■ Data section:
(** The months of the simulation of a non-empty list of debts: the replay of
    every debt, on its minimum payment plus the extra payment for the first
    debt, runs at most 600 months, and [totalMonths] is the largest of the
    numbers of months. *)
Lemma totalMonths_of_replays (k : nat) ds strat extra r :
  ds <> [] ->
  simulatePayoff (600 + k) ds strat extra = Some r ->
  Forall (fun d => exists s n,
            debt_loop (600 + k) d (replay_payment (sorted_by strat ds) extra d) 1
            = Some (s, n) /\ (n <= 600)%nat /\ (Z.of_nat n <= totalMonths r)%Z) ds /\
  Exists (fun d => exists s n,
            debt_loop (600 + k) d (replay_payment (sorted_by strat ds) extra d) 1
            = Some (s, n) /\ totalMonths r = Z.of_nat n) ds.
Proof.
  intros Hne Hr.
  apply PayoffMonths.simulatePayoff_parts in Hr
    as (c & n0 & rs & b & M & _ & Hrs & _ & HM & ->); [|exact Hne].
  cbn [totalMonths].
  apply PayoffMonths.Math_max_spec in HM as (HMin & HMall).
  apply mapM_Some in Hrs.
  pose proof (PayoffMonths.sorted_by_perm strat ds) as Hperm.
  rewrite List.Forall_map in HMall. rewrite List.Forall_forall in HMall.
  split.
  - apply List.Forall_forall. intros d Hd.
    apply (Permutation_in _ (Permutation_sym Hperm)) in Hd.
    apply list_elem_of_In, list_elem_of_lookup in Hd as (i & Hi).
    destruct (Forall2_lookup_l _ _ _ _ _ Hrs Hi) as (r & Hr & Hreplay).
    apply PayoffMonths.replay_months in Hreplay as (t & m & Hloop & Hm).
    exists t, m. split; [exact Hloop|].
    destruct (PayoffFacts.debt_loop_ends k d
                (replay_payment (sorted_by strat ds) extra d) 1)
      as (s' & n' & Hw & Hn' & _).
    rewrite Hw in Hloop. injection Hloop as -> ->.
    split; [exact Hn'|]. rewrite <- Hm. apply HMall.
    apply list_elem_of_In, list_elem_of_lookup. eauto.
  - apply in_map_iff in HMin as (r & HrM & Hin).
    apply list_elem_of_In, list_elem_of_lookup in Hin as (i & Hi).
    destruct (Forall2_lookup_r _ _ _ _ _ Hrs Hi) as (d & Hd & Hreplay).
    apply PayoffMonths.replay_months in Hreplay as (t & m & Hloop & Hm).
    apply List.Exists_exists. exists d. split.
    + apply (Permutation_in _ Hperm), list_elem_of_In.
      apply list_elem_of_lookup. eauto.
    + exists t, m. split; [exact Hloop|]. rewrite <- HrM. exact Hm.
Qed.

■ What the task requires:
Within the records above, the line carrying "(replay_payment (sorted_by strat ds) extra d) 1)" starts the range and the last line ends it. Set down that range exactly.

■ Answer:
                (replay_payment (sorted_by strat ds) extra d) 1)
      as (s' & n' & Hw & Hn' & _).
    rewrite Hw in Hloop. injection Hloop as -> ->.
    split; [exact Hn'|]. rewrite <- Hm. apply HMall.
    apply list_elem_of_In, list_elem_of_lookup. eauto.
  - apply in_map_iff in HMin as (r & HrM & Hin).
    apply list_elem_of_In, list_elem_of_lookup in Hin as (i & Hi).
    destruct (Forall2_lookup_r _ _ _ _ _ Hrs Hi) as (d & Hd & Hreplay).
    apply PayoffMonths.replay_months in Hreplay as (t & m & Hloop & Hm).
    apply List.Exists_exists. exists d. split.
    + apply (Permutation_in _ Hperm), list_elem_of_In.
      apply list_elem_of_lookup. eauto.
    + exists t, m. split; [exact Hloop|]. rewrite <- HrM. exact Hm.
Qed.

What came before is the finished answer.